Can Fully Vaccinated People Still Spread Covid-19? Dr. Fauci Settles it Once and for All

Dr. Fauci

The nation’s top infectious disease expert breaks down what research shows.

The rise of the Delta variant has sparked new questions about whether fully vaccinated people can spread Covid-19.

An internal CDC report found that the highly contagious strain is just as contagious as chickenpox. And in light of new information about the variant’s ability to spread even among those with both shots, the CDC has now instructed Americans with both shots to mask up again indoors where transmission rates are higher.

So Katie turned to Dr. Fauci, the nation’s top infectious disease expert, for some answers in a new video interview. The short answer is yes: vaccinated people can still transmit the coronavirus to others. Echoing previous comments made by CDC director Dr. Rochelle Walensky, he explained that vaccinated individuals can still get Covid-19. But, in most cases, “they’re either without symptoms or only mildly symptomatic,” he said. “So it’s less that it’s going to make the vaccinated person sick. It’s more that it’s going to allow the vaccinated person to transmit it to someone else who might get sick, like a vulnerable person in the family, an elderly individual, a child who’s unvaccinated.”
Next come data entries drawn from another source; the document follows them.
(* ===== verification/Session.v ===== *)
(** * internal/session: Start and Run

    [Start] is the handshake as a function of what the transport answers.
    [run_step] is Run with the goroutines it started as they return: the
    first error or the end of the context is the cause, the terminal is
    closed, everything is joined, and the cause is what Run returns, nil for
    a normal end. *)

From S2P Require Export Router Terminal Utf8.
Local Open Scope Z_scope.

Definition maxRejectText : Z := 256.

(** [strings.ToValidUTF8] with an empty replacement. *)
Fixpoint valid_utf8 (fuel : nat) (s : bytes) : bytes :=
  match fuel with
  | O => []
  | S fuel =>
      match s with
      | [] => []
      | _ => let '(r, size) := DecodeRune s in
             (if (r =? RuneError) && (size =? 1) then [] else ztake size s) ++ valid_utf8 fuel (zdrop size s)
      end
  end.
Definition ToValidUTF8 (s : bytes) : bytes := valid_utf8 (length s) s.

(** The text of a rejection that ends up, quoted, in the error. *)
Definition reject_text (msg : bytes) : bytes :=
  if zlen msg >? maxRejectText then ToValidUTF8 (ztake maxRejectText msg) else msg.

Section Start.
Context `{ProtoMessage InitialPayload} `{ProtoMessage InitialResponse}.

(** [Start]: [write] and [read] are the transport's answers and [rctx] the
    cause of the read context when the read failed.  The results are the
    packet sent, the error and the text it quotes. *)
Definition Start (write : Packet -> option gerr) (read : Packet + gerr) (rctx : option gerr)
  : option Packet * option gerr * option bytes :=
  let payload := SetSupportsExitStatus true InitialPayload_zero in
  match proto_Marshal payload with
  | inr e => (None, Some (Errorf "session: encode initial payload: %w" [e]), None)
  | inl b =>
      let p := MkPacket HeaderInitialPayload b in
      match write p with
      | Some e => (Some p, Some (Errorf "session: send initial payload: %w" [e]), None)
      | None =>
          match read with
          | inr e =>
              (Some p, Some (match rctx with
                             | Some cause => if errors_Is cause ErrStartTimeout then Sentinel ErrStartTimeout
                                             else Errorf "session: wait for initial response: %w" [e]
                             | None => Errorf "session: wait for initial response: %w" [e]
                             end), None)
          | inl q =>
              if negb (bool_decide (p_Header q = HeaderInitialResponse))
              then (Some p, Some (Errorf "session: expected INITIAL_RESPONSE, got %v" []), None)
              else match proto_Unmarshal (p_Payload q) with
              | inr e => (Some p, Some (Errorf "session: decode initial response: %w" [e]), None)
              | inl resp =>
                  let msg := InitialResponse_GetError resp in
                  if bool_decide (msg = []) then (Some p, None, None)
                  else (Some p, Some (Errorf "%w: %q" [Sentinel ErrStartRejected]), Some (reject_text msg))
              end
          end
      end
  end.
End Start.

(** ** Run *)

Inductive run_at :=
| RunWaiting                           (* <-ctx.Done() *)
| RunJoining (readerStuck : bool)      (* the terminal is closed *)
| RunReturned (err : option gerr).

(** The goroutines of the group and the keyboard reader, [true] while they
    run; [n_errs] are the errors they returned, in order, and [n_close] what
    closing the terminal returned, once it was closed. *)
Record run := MkRun {
  n_ctx : option gerr;                 (* the cause, once the context ended *)
  n_live : list bool;
  n_reader : bool;
  n_at : run_at;
  n_errs : list gerr;
  n_close : option (option gerr)
}.

(** A cancel func keeps only the first cause. *)
Definition cancel_cause (ctx : option gerr) (e : gerr) : option gerr :=
  match ctx with Some c => Some c | None => Some e end.

(** [goIn]: a goroutine that returns an error cancels the session with it. *)
Definition goroutine_returned (err : option gerr) (live : list bool) (reader : bool) (r : run) : run :=
  MkRun (match err with Some e => cancel_cause (n_ctx r) e | None => n_ctx r end)
    live reader (n_at r) (n_errs r ++ option_list err) (n_close r).

Definition Run_result (cause : gerr) : option gerr := if errors_Is cause errEnded then None else Some cause.

Section Run.
(** GOOS is windows; whether the session has a terminal. *)
Variable closeMayStrandReader : bool.
Variable terminal : bool.

(** [readerStuck] after Close returned [closeErr]. *)
Definition readerStuck (closeErr : option gerr) : bool :=
  terminal && match closeErr with Some _ => closeMayStrandReader | None => false end.

Inductive run_step : run -> run -> Prop :=
| ns_return r i (err : option gerr) :
    n_live r !! i = Some true ->
    run_step r (goroutine_returned err (<[i := false]> (n_live r)) (n_reader r) r)
| ns_reader_return r (err : option gerr) :
    n_reader r = true ->
    run_step r (goroutine_returned err (n_live r) false r)
| ns_parent r cause :
    run_step r (MkRun (cancel_cause (n_ctx r) cause) (n_live r) (n_reader r) (n_at r) (n_errs r ++ [cause]) (n_close r))
| ns_close r (closeErr : option gerr) :
    n_at r = RunWaiting -> n_ctx r <> None ->
    run_step r (MkRun (n_ctx r) (n_live r) (n_reader r) (RunJoining (readerStuck closeErr)) (n_errs r)
                  (if terminal then Some closeErr else None))
| ns_join r stuck cause :
    n_at r = RunJoining stuck -> Forall (fun b => b = false) (n_live r) ->
    (terminal = true -> stuck = false -> n_reader r = false) -> n_ctx r = Some cause ->
    run_step r (MkRun (n_ctx r) (n_live r) (n_reader r) (RunReturned (Run_result cause)) (n_errs r) (n_close r)).

Definition run_start (n : nat) : run := MkRun None (replicate n true) terminal RunWaiting [] None.

(** The terminal, if there is one, was closed, and [stuck] is what Run made of
    that. *)
Definition close_known (r : run) (stuck : bool) : Prop :=
  if terminal then exists closeErr, n_close r = Some closeErr /\ stuck = readerStuck closeErr
  else n_close r = None.

Record run_inv (n : nat) (r : run) : Prop := {
  rn_len : length (n_live r) = n;
  rn_ctx : n_ctx r = head (n_errs r);
  rn_at : match n_at r with
    | RunWaiting => n_close r = None
    | RunJoining stuck => n_ctx r <> None /\ close_known r stuck
    | RunReturned err => Forall (fun b => b = false) (n_live r) /\
        (exists stuck, close_known r stuck /\ (terminal = true -> stuck = false -> n_reader r = false)) /\
        exists cause, n_ctx r = Some cause /\ err = Run_result cause
    end
}.

Lemma head_app_option {A} (l : list A) (o : option A) (c : option A) :
  c = head l -> match o with Some e => match c with Some x => Some x | None => Some e end | None => c end
    = head (l ++ option_list o).
Proof. intros ->. destruct l, o; done. Qed.

(** A step of a goroutine or of the parent leaves Run where it is. *)
Lemma run_moved_inv n r ctx live reader errs :
  run_inv n r -> length live = n -> ctx = head errs -> (n_ctx r <> None -> ctx = n_ctx r) ->
  (n_reader r = false -> reader = false) ->
  (Forall (fun b => b = false) (n_live r) -> Forall (fun b => b = false) live) ->
  run_inv n (MkRun ctx live reader (n_at r) errs (n_close r)).
Proof.
  intros [H1 H2 H3] Hl Hc Hk Hrd Hlv. split; [done|done|]. cbn.
  destruct (n_at r) as [|stuck|e]; [done| |].
  - destruct H3 as [H3 H4]. split; [by rewrite Hk|done].
  - destruct H3 as (Hall & (stuck & Hst & Hr) & cause & Hctx & He).
    split_and!; [auto| |exists cause; split; [|done]; rewrite Hk; by rewrite ?Hctx].
    exists stuck. split; [done|]. intros Ht Hs. by apply Hrd, Hr.
Qed.

Lemma run_step_inv n r r' : run_inv n r -> run_step r r' -> run_inv n r'.
Proof.
  intros Hi Hs. pose proof Hi as [H1 H2 H3]. destruct Hs.
  - apply run_moved_inv; try done.
    + by rewrite length_insert.
    + unfold cancel_cause. by apply head_app_option.
    + by destruct err, (n_ctx r).
    + intros. by apply Forall_insert.
  - apply run_moved_inv; try done.
    + unfold cancel_cause. by apply head_app_option.
    + by destruct err, (n_ctx r).
  - apply run_moved_inv; try done.
    + unfold cancel_cause. rewrite H2. by destruct (n_errs r).
    + unfold cancel_cause. by destruct (n_ctx r).
  - split; [done|done|]. cbn. split; [done|]. unfold close_known. cbn. destruct terminal; [by eexists|done].
  - match goal with H : n_at r = RunJoining _ |- _ => rewrite H in H3 end. destruct H3 as [_ Hst].
    split; [done|done|]. cbn. split_and!; [done|by exists stuck|by exists cause].
Qed.

Lemma run_reach_inv n r : rtc run_step (run_start n) r -> run_inv n r.
Proof.
  assert (run_inv n (run_start n)) as Hi by (split; cbn; rewrite ?length_replicate; done).
  intros Hr. revert Hi. induction Hr as [|x y z Hs _ IH]; [done|]. intros Hi. apply IH. by eapply run_step_inv.
Qed.

Lemma run_ctx n r : rtc run_step (run_start n) r -> n_ctx r = head (n_errs r).
Proof. intros Hr. apply (rn_ctx _ _ (run_reach_inv _ _ Hr)). Qed.

Lemma Run_cause n r err :
  rtc run_step (run_start n) r -> n_at r = RunReturned err ->
  (exists cause, head (n_errs r) = Some cause /\ err = Run_result cause) /\
  Forall (fun b => b = false) (n_live r) /\
  (terminal = true -> exists closeErr, n_close r = Some closeErr /\
     (n_reader r = false \/ is_Some closeErr /\ closeMayStrandReader = true)).
Proof.
  intros Hr Hat. destruct (run_reach_inv _ _ Hr) as [_ Hc Hx].
  rewrite Hat in Hx. destruct Hx as (Hall & (stuck & Hst & Hrd) & cause & Hctx & He).
  split_and!; [exists cause; by rewrite <- Hc|done|]. intros Ht. unfold close_known, readerStuck in Hst.
  rewrite Ht in Hst. destruct Hst as (ce & Hce & ->). exists ce. split; [done|].
  destruct ce, closeMayStrandReader; cbn in Hrd; auto.
Qed.

(** [C20] What Run returns, for any order in which its goroutines end, the context
    ends and the terminal closes: the first error decides, and is nil
    exactly for the router's normal end without an exit status.  By then
    every goroutine of the group has returned and the terminal, if the session
    has one, was closed; the keyboard reader has returned too, unless closing
    the terminal returned an error and this is Windows. *)
Theorem Run_first_cause n r err :
  rtc run_step (run_start n) r -> n_at r = RunReturned err ->
  (exists cause, head (n_errs r) = Some cause /\ err = Run_result cause) /\
  Forall (fun b => b = false) (n_live r) /\
  (terminal = true -> exists closeErr, n_close r = Some closeErr /\
     (n_reader r = false \/ is_Some closeErr /\ closeMayStrandReader = true)).
Proof. exact (Run_cause n r err). Qed.
End Run.

(** How the ends of a session look to the caller of Run. *)
Lemma Run_result_cases :
  Run_result (end_error None) = None /\
  (forall c, Run_result (end_error (Some c)) = Some (ExitError c)) /\
  Run_result (Sentinel ErrDetached) = Some (Sentinel ErrDetached).
Proof. split_and!; done. Qed.

(** The text of a rejection is bounded. *)
Lemma reject_text_bounded msg : zlen (reject_text msg) <= maxRejectText.
Proof.
  unfold reject_text. rewrite Z.gtb_ltb. destruct (Z.ltb_spec maxRejectText (zlen msg)); [|lia].
  unfold ToValidUTF8. assert (forall f s, zlen (valid_utf8 f s) <= zlen s) as Hv.
  { induction f as [|f IH]; intros s; [cbn; apply zlen_nonneg|]. cbn [valid_utf8].
    destruct s as [|a s]; [done|]. pose proof (DecodeRune_width (a :: s) ltac:(done)) as Hw.
    destruct (DecodeRune (a :: s)) as [rn size]. cbn [snd] in Hw. rewrite zlen_app.
    specialize (IH (zdrop size (a :: s))). rewrite zlen_zdrop in IH.
    destruct (_ && _); [change (zlen []) with 0; lia|]. rewrite zlen_ztake. lia. }
  specialize (Hv (length (ztake maxRejectText msg)) (ztake maxRejectText msg)). rewrite zlen_ztake in Hv.
  unfold maxRejectText in *. lia.
Qed.

(** The user detaches while output flows, on Windows: the reader's error is the
    cause. *)
Lemma Run_first_cause_witness : exists r,
  rtc (run_step true true) (run_start true 2) r /\
  n_at r = RunReturned (Some (Sentinel ErrDetached)) /\ n_reader r = false.
Proof.
  assert (exists r, rtc (run_step true true) (run_start true 2) r /\
    n_at r = RunReturned (Some (Sentinel ErrDetached)) /\ n_close r = Some None) as (r & Hr & Hat & Hcl).
  { eexists. split.
    - eapply rtc_l; [apply (ns_reader_return _ _ _ (Some (Sentinel ErrDetached))); reflexivity|]. cbn.
      eapply rtc_l; [apply (ns_close _ _ _ None); [reflexivity|done]|]. cbn.
      eapply rtc_l; [apply (ns_return _ _ _ 0 (Some (Foreign 1))); reflexivity|]. cbn.
      eapply rtc_l; [apply (ns_return _ _ _ 1 None); reflexivity|]. cbn.
      eapply rtc_l; [eapply ns_join; [reflexivity|repeat constructor|done|reflexivity]|].
      apply rtc_refl.
    - split; reflexivity. }
  exists r. split; [exact Hr|]. split; [exact Hat|].
  destruct (proj2 (proj2 (Run_first_cause true true 2 r _ Hr Hat)) eq_refl) as (ce & Hce & [Hrd|[Hs _]]); [exact Hrd|].
  exfalso. rewrite Hcl in Hce. injection Hce as <-. by destruct Hs.
Defined.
He added that vaccinated individuals who become infected have the virus in their noses and can spread it at roughly the same rate as someone who is unvaccinated, but told Katie the vaccinated shed the virus much faster, making them less infectious. “The level of virus in the nasal pharynx of a person who’s vaccinated and infected is the same level as the level of virus in the nasal pharynx of an unvaccinated person, so you can make a reasonable assumption that they can be equivalent in how they transmit,” he said. “There’s one thing that works in favor of the vaccinated person: That level, though it starts off the same as an uninfected person, it decreases much more quickly.”

Still, Dr. Fauci emphasized that this doesn’t mean that the vaccine isn’t doing its job. “The vaccine is doing exactly what we wanted it to do,” he said. “It’s preventing people from getting seriously ill — that’s the reason why you get vaccinated.”

Fauci said providing booster shots could help address the rise of variants, and provide “optimal protection” for more vulnerable adults who are immunosuppressed, such as cancer patients receiving chemotherapy and organ transplant recipients. “I think if we need an additional boost, an initial dose to get the optimal protection…I believe that we can do that in this country, particularly for people who were immunosuppressed…They very well may need as part of their primary regimen, a three-shot boost of an mRNA vaccine,” he said.

His comments come as some argue that the U.S. and other countries shouldn’t administer an extra vaccine dose when much of the world doesn’t have access to even the first shot. Due to these concerns about global vaccine inequality, The World Health Organization went so far as to call for a moratorium on administering booster shots as a way to help ensure that doses are available in developing nations.

But Dr. Fauci believes this isn’t an either/or choice. “You certainly want to pay very good attention to getting vaccine doses to the developing world,” he said. “But I believe you can do both — you can boost and get doses to them.”